TQ 2781 NW PENFOLD STREET, NW1
(North East side)
1900/42/10152 Marylebone Lower House,
North Westminster
Community School

GV II*

Secondary boys school, now mixed lower school of comprehensive on three sites. Designed 1958, built 1959-60 by Leonard Manasseh for the London County Council. Reinforced concrete, with steel-framed hall and gymnasia of cavity brick construction and steel trusses. Roof top pyramids clad in green slate, otherwise flat roofs. Plan characteristic of LCC comprehensives and secondary schools on tight sites. Main teaching block, 91m long, 3-storey block houses all teaching accommodation, main offices, caretaker's flat, dining hall and boiler house. Hall, flanked by a gymnasium to either side, linked to main building by central glazed link which continues line of entrance hall from projecting entrance on Penfold Street. To north of hall range a ROSLA block added in 1975 is not of special interest. Reinforced concrete frame, mainly precast, with 3-storey high structural columns at 3'8®" centres exposed inside and out, which give the building its rhythm. Internal lip supports glazing and blue-grey infill panels. Deep beams, similar in width to the columns, span inwards from each elevation to a central corridor, where concrete walls infilled with glazed brick give bracing and rigidity, aided by staircases at either end. The outer walls of long elevations a virtually continuous run of windows between these columns, with vertically pivoting openings. Slate-clad water tank on roof, in form of upside down pyramid. Pair of projecting curved concrete boiler flues. Grid of glass and mullions continues, but with transoms to give more horizontal pattern through link (where glazing set forward of structural members) and hall. Hall glazing is in heavy section timber frames which take part of the wind load. Broad timber fascias to hall and link. Aluminium glazing to gymnasia. Pyramidal slate roof to centre of hall. Glass and timber doors.
Projecting timber canopy to Penfold Street has steel gates to front, flanked by dark brick walls to either side. Wall continues down north side of canopy, with railings on south side. Horizontal slit in wall to south where sculpture can be viewed. Similar dark brick is used for raised planter in courtyard, in angle between hall and link. Raised brick platform and steps in this courtyard also part of the composition - planter top and platform with similar square pavings.
INTERIOR: Central entrance hall lined in Carrara marble, with lined marble floor and timber ceiling.
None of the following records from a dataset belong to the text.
Lemma handleDrop_view (a : App) (ts : list Task) (newOrder : list jsstring) :
  view a = map task_obj ts ->
  view (fst (handleDrop newOrder a)) = map task_obj (sort_by (position newOrder) ts).
Proof.
  intros Hv. pose proof (view_tasks_Forall a ts Hv) as Hall.
  set (kx := fun x => order_key newOrder (cell_val (deref (heap a) x))).
  assert (Hcmp : forall x y, x ∈ todos a -> y ∈ todos a ->
            compare_order newOrder (heap a) x y = Normal (kx x - kx y)).
  { rewrite Forall_forall in Hall. intros x y Hx Hy.
    destruct (Hall x Hx) as [t Ht]. destruct (Hall y Hy) as [u Hu].
    unfold compare_order, kx, order_key, value_id.
    rewrite (proj1 (get_prop_task t _ Ht)), (proj1 (get_prop_task u _ Hu)), Ht, Hu. done. }
  unfold handleDrop, bind, gets, lift.
  rewrite (sortM_pure _ kx _ Hcmp). unfold modify. rewrite saveTodos_eq.
  unfold showNotification, modify. cbn [fst]. rewrite view_emit, saved_view.
  unfold view at 1. cbn [heap todos set_todos].
  rewrite (sort_by_map _ kx (order_key newOrder)) by (by apply Forall_forall).
  fold (view a). rewrite Hv. symmetry. apply sort_by_map. by apply Forall_forall.
Qed.

(** C1, as the code behaves.  On a store of tasks, after [handleDrop] the
    tasks whose id is not in [newOrder] come first, in their original
    relative order; after them come the tasks whose id is in [newOrder],
    ordered by the index of their id there, tasks with the same index in
    their original relative order. *)
Theorem reorder_by_index (a : App) (ts : list Task) (newOrder : list jsstring) :
  view a = map task_obj ts ->
  exists named : list Task,
    view (fst (handleDrop newOrder a))
      = map task_obj (filter (fun t => task_id t ∉ newOrder) ts ++ named)
    /\ named ≡ₚ filter (fun t => task_id t ∈ newOrder) ts
    /\ StronglySorted (fun t u => position newOrder t <= position newOrder u) named
    /\ forall k, 0 <= k ->
         filter (fun t => position newOrder t = k) named
         = filter (fun t => position newOrder t = k) ts.
Proof.
  intros Hv. exists (sort_by (position newOrder) (filter (fun t => task_id t ∈ newOrder) ts)).
  repeat split.
  - rewrite (handleDrop_view a ts newOrder Hv). f_equal.
    rewrite (sort_by_least_first (position newOrder) (-1))
      by (apply Forall_forall; intros; apply position_ge).
    f_equal; [|f_equal]; apply list_filter_iff; intros t.
    + apply position_absent.
    + apply position_present.
  - apply sort_by_perm.
  - apply sort_by_sorted.
  - intros k Hk. rewrite sort_by_stable, list_filter_filter. apply list_filter_iff.
    intros t. split; [by intros [? _]|]. intros H. split; [done|].
    apply position_present. lia.
Qed.

End Sorting.

(** ** What the operations keep *)

Section Preservation.
Local Open Scope nat_scope.

Lemma keeps_refl (a : App) : keeps_elements a a.
Proof. by repeat split. Qed.

Lemma keeps_trans (a b c : App) :
  keeps_elements a b -> keeps_elements b c -> keeps_elements a c.
Proof.
  intros (H1 & H2 & H3) (H1' & H2' & H3'). repeat split.
  - by etrans.
  - congruence.
  - intros y. by rewrite H3', H3.
Qed.

Lemma keeps_same (a a' : App) :
  heap a' = heap a -> todos a' = todos a -> keeps_elements a a'.
Proof. intros Hh Ht. unfold keeps_elements. rewrite Hh, Ht. by repeat split. Qed.

Lemma submseteq_NoDup {A} (l k : list A) : l ⊆+ k -> NoDup k -> NoDup l.
Proof.
  intros [k' Hk]%submseteq_Permutation Hnd. rewrite Hk in Hnd.
  by apply NoDup_app in Hnd as [? _].
Qed.

Lemma keeps_wf (a a' : App) : keeps_elements a a' -> wf a -> wf a'.
Proof.
  intros (Ht & Hl & _) [Hnd Hr]. split; [by eapply submseteq_NoDup|].
  rewrite Hl. apply Forall_forall. intros x Hx.
  rewrite Forall_forall in Hr. apply Hr. by eapply elem_of_submseteq.
Qed.

Lemma keeps_ids (a a' : App) : keeps_elements a a' -> ids a' ⊆+ ids a.
Proof.
  intros (Ht & _ & Hid). unfold ids.
  rewrite (map_ext _ _ Hid). by apply (fmap_submseteq _).
Qed.

Lemma keeps_unique (a a' : App) : keeps_elements a a' -> unique_ids a -> unique_ids a'.
Proof. intros H. apply submseteq_NoDup. by apply keeps_ids. Qed.

(** **** Writing [completed] or [text] leaves [id] alone *)

Lemma obj_get_put_ne (k k' : jsstring) (v : value) (o : list (jsstring * value)) :
  k <> k' -> obj_get k' (obj_put k v o) = obj_get k' o.
Proof.
  intros Hk. unfold obj_put. destruct (has_key k o).
  - induction o as [|[k0 v0] o IH]; [done|]. cbn [map fst snd]. unfold str_eqb at 1.
    destruct (decide (k0 = k)) as [->|E].
    + rewrite bool_decide_eq_true_2 by done. cbn [obj_get fst snd]. unfold str_eqb at 1 3.
      rewrite !bool_decide_eq_false_2 by done. exact IH.
    + rewrite bool_decide_eq_false_2 by done. cbn [obj_get fst snd]. by rewrite IH.
  - destruct (array_index k) as [n|].
    + induction o as [|[k0 v0] o IH]; cbn [insert_index obj_get fst snd].
      * unfold str_eqb. by rewrite bool_decide_eq_false_2.
      * assert (Hins : obj_get k' ((k, v) :: (k0, v0) :: o) = obj_get k' ((k0, v0) :: o)).
        { cbn [obj_get fst snd]. unfold str_eqb at 1. by rewrite bool_decide_eq_false_2. }
        destruct (array_index k0) as [m|]; [|exact Hins].
        destruct (N.ltb m n); [|exact Hins]. cbn [obj_get fst snd]. by rewrite IH.
    + induction o as [|[k0 v0] o IH]; cbn [app obj_get fst snd].
      * unfold str_eqb. by rewrite bool_decide_eq_false_2.
      * by rewrite IH.
Qed.

Lemma set_prop_id (k : jsstring) (v : value) (c c' : cell) :
  k <> str "id" -> set_prop k v c = Normal c' ->
  get_prop (str "id") c' = get_prop (str "id") c.
Proof.
  intros Hk. unfold set_prop, get_prop.
  destruct (cell_val c) eqn:E; intros [= <-]; cbn [cell_val cell_extra];
    by rewrite obj_get_put_ne.
Qed.

Lemma keeps_insert (a : App) (x : nat) (c' : cell) :
  get_prop (str "id") c' = get_prop (str "id") (deref (heap a) x) ->
  keeps_elements a (set_heap (<[x := c']> (heap a)) a).
Proof.
  intros Hid. repeat split; cbn [heap todos set_heap]; [done|by rewrite length_insert|].
  intros y. unfold deref in *. destruct (decide (y = x)) as [->|Hne].
  - destruct (decide (x < length (heap a))) as [Hlt|Hge].
    + by rewrite list_lookup_insert_eq.
    + by rewrite list_insert_ge by lia.
  - by rewrite list_lookup_insert_ne.
Qed.

Lemma keeps_set_todos (a : App) (l : list nat) :
  l ⊆+ todos a -> keeps_elements a (set_todos l a).
Proof. intros H. by repeat split. Qed.

Lemma keeps_saved (a : App) : keeps_elements a (saved a).
Proof. apply keeps_same; [apply saved_heap | apply saved_todos]. Qed.

Lemma keeps_render (a : App) : keeps_elements a (fst (render a)).
Proof. apply keeps_same; [apply render_heap | apply render_todos]. Qed.

Lemma keeps_emit (e : event) (a : App) : keeps_elements a (emit e a).
Proof. by apply keeps_same. Qed.

(** The common tail [saveTodos ;; render ;; showNotification]. *)
Lemma keeps_tail (m : M unit) (a : App) :
  (forall b, keeps_elements b (fst (m b))) ->
  keeps_elements a (fst ((saveTodos ;; render ;; m) a)).
Proof.
  intros Hm. unfold bind. rewrite saveTodos_eq.
  destruct (render_cases (saved a)) as [->|[e ->]]; cbn [fst].
  - eapply keeps_trans; [apply keeps_saved|].
    eapply keeps_trans; [apply keeps_emit|]. apply Hm.
  - apply keeps_saved.
Qed.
Sculpture by Hubert Dalwood an integral part of the original building. Every detail of finishes and light fittings carefully considered. Spinal corridors to teaching block originally blocked by storerooms, but now continuous on all floors. Varnished concrete and tiled surfaces designed to be 'boy-proof'. Black dado band continued across simple timber doors with narrow glazed strip above. Second (top) floor with (renewed) continuous roof light. Ground floor with curved-arched ceiling to make higher corridor (where curved expressed by fanlight arches) and lower offices to side. Staircases with open timber balustrades, set behind glazed screens to corridors. All classrooms with deep concrete beams exposed and varnished; art and science rooms and workshops with timber cupboards inset along window edge. Library with angled coloured glass window designed to catch the evening sunlight and with marble shelf; the motifs in this glass originally repeated in shaped cabinet in entrance hall, this removed for reception area. Hall with central flat floor under pyramidal roof surrounded by balcony on three sides; stage on fourth side now converted to other accommodation, masked by curtains. Timber stairs lead down to hall floor, timber linings to walls. Open stairs with timber balustrades lead either side of entrance doors to balconies, which retain original tip-up seating.
HISTORY: Marylebone Lower House was built as Rutherford school for 780 boys, as part of the London County Council's secondary school building programme. A model was exhibited at the Royal Academy Summer Exhibition in 1958. The structure was designed for rapid erection, and was innovative in its use of large precast elements. The columns give a rhythm and brise soleil to the main building, while the use of quarry tiles and glazed bricks internally are a reminder of traditional finishes in London board schools. Marble is another tough, 'boy proof' material, which is a distinctive feature of Manasseh's work. ASSESSMENT: Leonard Manasseh considers this to be one of his most successful works, and it is certainly one of the most important, by an architect who was also a noted teacher and planner. Michael Marland, headmaster of the school, has called the building `distinguished in concept and finish, with a very good sense of relationship to terraces in the area but with an unusual structure itself. For the local historian Jack Whitehead it is `a piece of sculpture, perpetually altering as one walks through it, functional and exhilarating at the same time.' The Architectural Review considered it `a new and important private contribution to the enrichment of educational architecture.' Every detail of the school is carefully considered, firmly composed and combined imagination with practicality. Though innovative structurally, the school eschewed gimmickry in favour of a particularly humane environment. It marks a high point in the development of secondary school design.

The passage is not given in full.